- [PROBLEM REQUIREMENTS]
Look below for the line holding "res_items : list Item" and the line holding "Record DumpStackItem := mkStackItem". Transcribe exactly those lines and all lines between them, nothing more.

- - - - - - -

Definition dump_default : DumpState := mkDump empty_cell [] [] [] [] [] 0 [].
Definition set_root (c : Cell) (s : DumpState) : DumpState :=
  mkDump c (cells s) (slices s) (conts s) (cont_slices s) (dicts s) (gas s) (opcode s).
(** [DumpState::clear], which keeps the root. *)
Definition clear (s : DumpState) : DumpState := mkDump (dump_root s) [] [] [] [] [] 0 [].

Definition set_gas (g : Z) (s : DumpState) : DumpState :=
  mkDump (dump_root s) (cells s) (slices s) (conts s) (cont_slices s) (dicts s) g (opcode s).
(** [write!(&mut self.opcode, "{}", value)] appends. *)
Definition write_opcode (d : Display) (s : DumpState) : DumpState :=
  mkDump (dump_root s) (cells s) (slices s) (conts s) (cont_slices s) (dicts s) (gas s) (opcode s ++ show d).
Definition push_cell (c : Cell) (s : DumpState) : DumpState :=
  mkDump (dump_root s) (cells s ++ [c]) (slices s) (conts s) (cont_slices s) (dicts s) (gas s) (opcode s).
Definition push_slice (x : OwnedCellSlice) (s : DumpState) : DumpState :=
  mkDump (dump_root s) (cells s) (slices s ++ [x]) (conts s) (cont_slices s) (dicts s) (gas s) (opcode s).
Definition push_cont (c : Cell) (s : DumpState) : DumpState :=
  mkDump (dump_root s) (cells s) (slices s) (conts s ++ [c]) (cont_slices s) (dicts s) (gas s) (opcode s).
Definition push_cont_slice (x : OwnedCellSlice) (s : DumpState) : DumpState :=
  mkDump (dump_root s) (cells s) (slices s) (conts s) (cont_slices s ++ [x]) (dicts s) (gas s) (opcode s).
Definition push_dict (n : Z) (c : Cell) (s : DumpState) : DumpState :=
  mkDump (dump_root s) (cells s) (slices s) (conts s) (cont_slices s) (dicts s ++ [(n, c)]) (gas s) (opcode s).
End Models.

(** [record_slice] and [record_cont_slice] keep the range and the root of the code, which
    the slice must be of: cells are compared by their hashes. *)
Definition same_root `{CL : CellLib} (value : OwnedCellSlice) (f : OwnedCellSlice -> DumpState -> DumpState)
    : MS DumpState DumpError unit :=
  let* r := gets dump_root in
  if bool_decide (repr_hash (cell value) = repr_hash r)
  then modify (f (mkSlice (range value) r)) else raise CellMismatch.

#[export] Instance dump_state_output `{SL : SliceLib} : DumpOutput DumpState := {
  record_gas g := modify (set_gas g);
  record_opcode d := modify (write_opcode d);
  record_cell c := modify (push_cell c);
  record_slice s := same_root s push_slice;
  record_cont c := modify (push_cont c);
  record_cont_slice s := same_root s push_cont_slice;
  record_dict n s :=
    let* (c, _) := map_err InvalidCode (of_result (slice_load_reference s)) in
    modify (push_dict n c)
}.

(** ** The items found so far *)

(** A [HashMap] as the list of its entries. *)
Fixpoint hm_get {K V} `{EqDecision K} (k : K) (m : list (K * V)) : option V :=
  match m with
  | [] => None
  | (k', v) :: m => if bool_decide (k = k') then Some v else hm_get k m
  end.

(** The errors of [anyhow], the panics of [unreachable!] and of an index out of range, and
    the fuel of the model. *)
Inductive DisasmError :=
| CodeError (e : Error)
| FailedDump (e : DumpError)
| FailedLexer (e : LexFail)
| NotEnoughLinks
| InlinedCont
| NotInlinedCont
| InvalidLinkType
| UnknownLink
| UnusedLinks
| DisasmPanic
| DisasmFuel.

Section Disasm.
Context `{DL : DisasmLib}.

(** [SliceKey]. *)
Definition slice_key (s : OwnedCellSlice) : HashBytes * CellSliceRange := (repr_hash (cell s), range s).

Record Resources := mkResources {
  cont_to_id : list (HashBytes * ItemId);
  cont_slice_to_id : list ((HashBytes * CellSliceRange) * ItemId);
  cell_to_id : list (HashBytes * ItemId);
  slice_to_id : list ((HashBytes * CellSliceRange) * ItemId);
  lib_to_id : list (HashBytes * ItemId);
  dict_to_id : list ((Z * HashBytes) * ItemId);
  res_items : list Item
}.
Definition resources_default : Resources := mkResources [] [] [] [] [] [] [].

Definition set_items (l : list Item) (r : Resources) : Resources :=
  mkResources (cont_to_id r) (cont_slice_to_id r) (cell_to_id r) (slice_to_id r) (lib_to_id r) (dict_to_id r) l.
Definition set_cont (h : HashBytes) (id : ItemId) (r : Resources) : Resources :=
  mkResources ((h, id) :: cont_to_id r) (cont_slice_to_id r) (cell_to_id r) (slice_to_id r) (lib_to_id r)
    (dict_to_id r) (res_items r).
Definition set_cont_slice (k : HashBytes * CellSliceRange) (id : ItemId) (r : Resources) : Resources :=
  mkResources (cont_to_id r) ((k, id) :: cont_slice_to_id r) (cell_to_id r) (slice_to_id r) (lib_to_id r)
    (dict_to_id r) (res_items r).
Definition set_cell (h : HashBytes) (id : ItemId) (r : Resources) : Resources :=
  mkResources (cont_to_id r) (cont_slice_to_id r) ((h, id) :: cell_to_id r) (slice_to_id r) (lib_to_id r)
    (dict_to_id r) (res_items r).
Definition set_slice (k : HashBytes * CellSliceRange) (id : ItemId) (r : Resources) : Resources :=
  mkResources (cont_to_id r) (cont_slice_to_id r) (cell_to_id r) ((k, id) :: slice_to_id r) (lib_to_id r)
    (dict_to_id r) (res_items r).
Definition set_lib (h : HashBytes) (id : ItemId) (r : Resources) : Resources :=
  mkResources (cont_to_id r) (cont_slice_to_id r) (cell_to_id r) (slice_to_id r) ((h, id) :: lib_to_id r)
    (dict_to_id r) (res_items r).
Definition set_dict (k : Z * HashBytes) (id : ItemId) (r : Resources) : Resources :=
  mkResources (cont_to_id r) (cont_slice_to_id r) (cell_to_id r) (slice_to_id r) (lib_to_id r)
    ((k, id) :: dict_to_id r) (res_items r).

Definition ResM (A : Type) : Type := MS Resources DisasmError A.

(** [add_item]: [items.len() as ItemId]. *)
Definition add_item (item : Item) : ResM ItemId :=
  let* l := gets res_items in
  let id := wrap_u 32 (Z.of_nat (length l)) in
  modify (set_items (l ++ [item])) ;;
  ret id.

Record SaveTo := mkSave { jump_table_id : ItemId; save_key : Z }.

Record DumpStackItem := mkStackItem {
  item_id : ItemId; block : CodeBlock; slice : OwnedCellSlice; save_to : option SaveTo
}.

Definition stack_item (id : ItemId) (s : OwnedCellSlice) (inline : bool) (save : option SaveTo) : DumpStackItem :=
  mkStackItem id
    (mkBlock (repr_hash (cell s)) inline (offset_bits (range s)) (offset_refs (range s))
       (size_bits (range s)) (size_refs (range s)) [] (Some Incomplete)) s save.

(** [or_insert_with(|| add_item(..))]. *)
Definition or_insert (found : Resources -> option ItemId) (insert : ItemId -> Resources -> Resources)
    (item : Item) : ResM ItemId :=
  let* known := gets found in
  match known with
  | Some id => ret id
  | None =>
      let* id := add_item item in
      modify (insert id) ;;
      ret id
  end.

Definition add_library (c : Cell) : ResM ItemId :=
  let hash := repr_hash c in
  or_insert (fun r => hm_get hash (lib_to_id r)) (set_lib hash) (ItemLibrary hash).
Definition add_cell (c : Cell) : ResM ItemId :=
  or_insert (fun r => hm_get (repr_hash c) (cell_to_id r)) (set_cell (repr_hash c)) (ItemData (DataCell c)).
Definition add_slice (s : OwnedCellSlice) : ResM ItemId :=
  or_insert (fun r => hm_get (slice_key s) (slice_to_id r)) (set_slice (slice_key s)) (ItemData (DataSlice s)).

(** [Ok(item)] of a new continuation is [inl], [Err(id)] of a known one [inr]; the item of
    a new one is a stub until it is processed. *)
Definition add_cont (c : Cell) : ResM (DumpStackItem + ItemId) :=
  if is_library c then
    let* id := add_library c in
    ret (inr id)
  else
    let* known := gets (fun r => hm_get (repr_hash c) (cont_to_id r)) in
    match known with
    | None =>
        let* id := add_item (ItemData (DataCell empty_cell)) in
        modify (set_cont (repr_hash c) id) ;;
        ret (inl (stack_item id (new_allow_exotic c) false None))
    | Some id => ret (inr id)
    end.
(* ===== verification/DisasmSpec.v ===== *)
(** * Disassembly ends

    The disassembler follows every continuation it meets.  Each piece of code it still has
    to read is a shorter part of the same slice or the slice of a cell below it, so on
    every code some fuel is enough, and more fuel changes nothing. *)

From Stdlib Require Import Ascii String.
From S2P Require Import Prelude External Cells Values VmStack VmGas VmRegs VmState VmProc Dispatch.
From S2P Require Import DispatchLaws CodepageLaws Serial SerialEnds Tokenizer TokenizerSpec Codepage Dump CellOps DumpOps Disasm.

Import Tokenizer Disasm.
Open Scope vm_scope.

Section Laws.
Context `{DL : DisasmLib}.

(** A part of a slice: over the same cell, with some of the bits and references. *)
Definition part (s s' : OwnedCellSlice) : Prop := within s s' /\ cell s' = cell s.

#[export] Instance part_preorder : PreOrder part.
Proof. split; [by split | intros x y z [H1 H2] [H3 H4]; split; [by etrans | congruence]]. Qed.

Class DisasmLaws : Prop := {
  skip_part : forall s b n s', 0 <= b -> 0 <= n -> slice_skip_first s b n = Ok s' ->
    within s s' /\ slice_bits s' = slice_bits s - b;
  only_first_part : forall s b n s', 0 <= b -> 0 <= n -> with_range s (only_first (range s) b n) = Ok s' -> within s s';
  load_reference_part : forall s c s', slice_load_reference s = Ok (c, s') ->
    c ∈ slice_references s /\ part s s';
  load_prefix_part : forall s b n p s', 0 <= b -> 0 <= n -> load_prefix s b n = Ok (p, s') -> part s p /\ part s s';
  load_uint_part : forall s n v s', 0 <= n -> slice_load_uint s n = Ok (v, s') -> part s s';
  load_value_part : forall s n z r, 0 <= n -> load_bigint (range s) (cell s) n true = Ok (z, r) -> part s (set_range r s);
  range_apply_slice : forall r c s, range_apply r c = Ok s -> s = mkSlice r c;
  (** Cells are trees, and so are dictionaries. *)
  depth_nonneg : forall c, 0 <= repr_depth c;
  full_depth : forall c d, d ∈ slice_references (new_allow_exotic c) -> repr_depth d < repr_depth c;
  entry_depth : forall c n k v d, Ok (k, v) ∈ raw_iter c n -> d ∈ slice_references v -> repr_depth d < repr_depth c
}.
End Laws.

(** ** What one opcode leaves *)

Section Dumps.
Context `{DL : DisasmLib} `{CLaws : !CellLaws} `{DLaws : !DisasmLaws}.
#[local] Abbreviation DumpM := (DumpM (S := DumpState)).
#[local] Abbreviation State := (OwnedCellSlice * DumpState)%type.
Implicit Types (base s x : OwnedCellSlice) (st : State).

(** Nothing recorded. *)
Definition clean (d : DumpState) : Prop := conts d = [] /\ cont_slices d = [] /\ dicts d = [].
(* ===== verification/DisasmLinks.v ===== *)
(** * The items of a disassembled code

    Ids are positions in the list of items, and an item is a stub until its code is read.
    Each id has a kind from when it is given, which its item keeps; so the links of the
    result are to items that are there, of the right kind, and read. *)

From Stdlib Require Import Ascii String.
From S2P Require Import Prelude External Cells Values VmStack VmGas VmRegs VmState Dispatch.
From S2P Require Import Serial Tokenizer Codepage Dump DumpOps Disasm.

Import Tokenizer Disasm.
Open Scope vm_scope.

(** ** Kinds *)

Inductive ItemKind := KCell | KSlice | KCont | KContSlice | KEntry | KTable | KLibrary.

(** What becomes a block of code, and whether in place. *)
Definition code_kind (k : ItemKind) : option bool :=
  match k with KCont => Some false | KContSlice | KEntry => Some true | _ => None end.

Section Kinds.
Context `{DL : DisasmLib}.
#[local] Abbreviation Kinds := (list ItemKind).
Implicit Types (K : Kinds) (r : Resources) (pend : list nat).

Definition has K (id : ItemId) (k : ItemKind) : Prop := K !! Z.to_nat id = Some k.

(** The kinds a cell and a slice argument and a tail may have. *)
Definition cell_kind K (id : ItemId) : Prop := has K id KCell \/ has K id KCont \/ has K id KLibrary.
Definition slice_kind K (id : ItemId) : Prop := has K id KSlice \/ has K id KContSlice \/ has K id KTable.
Definition link_kind K (id : ItemId) : Prop := cell_kind K id \/ slice_kind K id.
Definition next_kind K (id : ItemId) : Prop := has K id KCont \/ has K id KLibrary.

- - - - - - -

- [TASK RESULT]
  res_items : list Item
}.
Definition resources_default : Resources := mkResources [] [] [] [] [] [] [].

Definition set_items (l : list Item) (r : Resources) : Resources :=
  mkResources (cont_to_id r) (cont_slice_to_id r) (cell_to_id r) (slice_to_id r) (lib_to_id r) (dict_to_id r) l.
Definition set_cont (h : HashBytes) (id : ItemId) (r : Resources) : Resources :=
  mkResources ((h, id) :: cont_to_id r) (cont_slice_to_id r) (cell_to_id r) (slice_to_id r) (lib_to_id r)
    (dict_to_id r) (res_items r).
Definition set_cont_slice (k : HashBytes * CellSliceRange) (id : ItemId) (r : Resources) : Resources :=
  mkResources (cont_to_id r) ((k, id) :: cont_slice_to_id r) (cell_to_id r) (slice_to_id r) (lib_to_id r)
    (dict_to_id r) (res_items r).
Definition set_cell (h : HashBytes) (id : ItemId) (r : Resources) : Resources :=
  mkResources (cont_to_id r) (cont_slice_to_id r) ((h, id) :: cell_to_id r) (slice_to_id r) (lib_to_id r)
    (dict_to_id r) (res_items r).
Definition set_slice (k : HashBytes * CellSliceRange) (id : ItemId) (r : Resources) : Resources :=
  mkResources (cont_to_id r) (cont_slice_to_id r) (cell_to_id r) ((k, id) :: slice_to_id r) (lib_to_id r)
    (dict_to_id r) (res_items r).
Definition set_lib (h : HashBytes) (id : ItemId) (r : Resources) : Resources :=
  mkResources (cont_to_id r) (cont_slice_to_id r) (cell_to_id r) (slice_to_id r) ((h, id) :: lib_to_id r)
    (dict_to_id r) (res_items r).
Definition set_dict (k : Z * HashBytes) (id : ItemId) (r : Resources) : Resources :=
  mkResources (cont_to_id r) (cont_slice_to_id r) (cell_to_id r) (slice_to_id r) (lib_to_id r)
    ((k, id) :: dict_to_id r) (res_items r).

Definition ResM (A : Type) : Type := MS Resources DisasmError A.

(** [add_item]: [items.len() as ItemId]. *)
Definition add_item (item : Item) : ResM ItemId :=
  let* l := gets res_items in
  let id := wrap_u 32 (Z.of_nat (length l)) in
  modify (set_items (l ++ [item])) ;;
  ret id.

Record SaveTo := mkSave { jump_table_id : ItemId; save_key : Z }.

Record DumpStackItem := mkStackItem {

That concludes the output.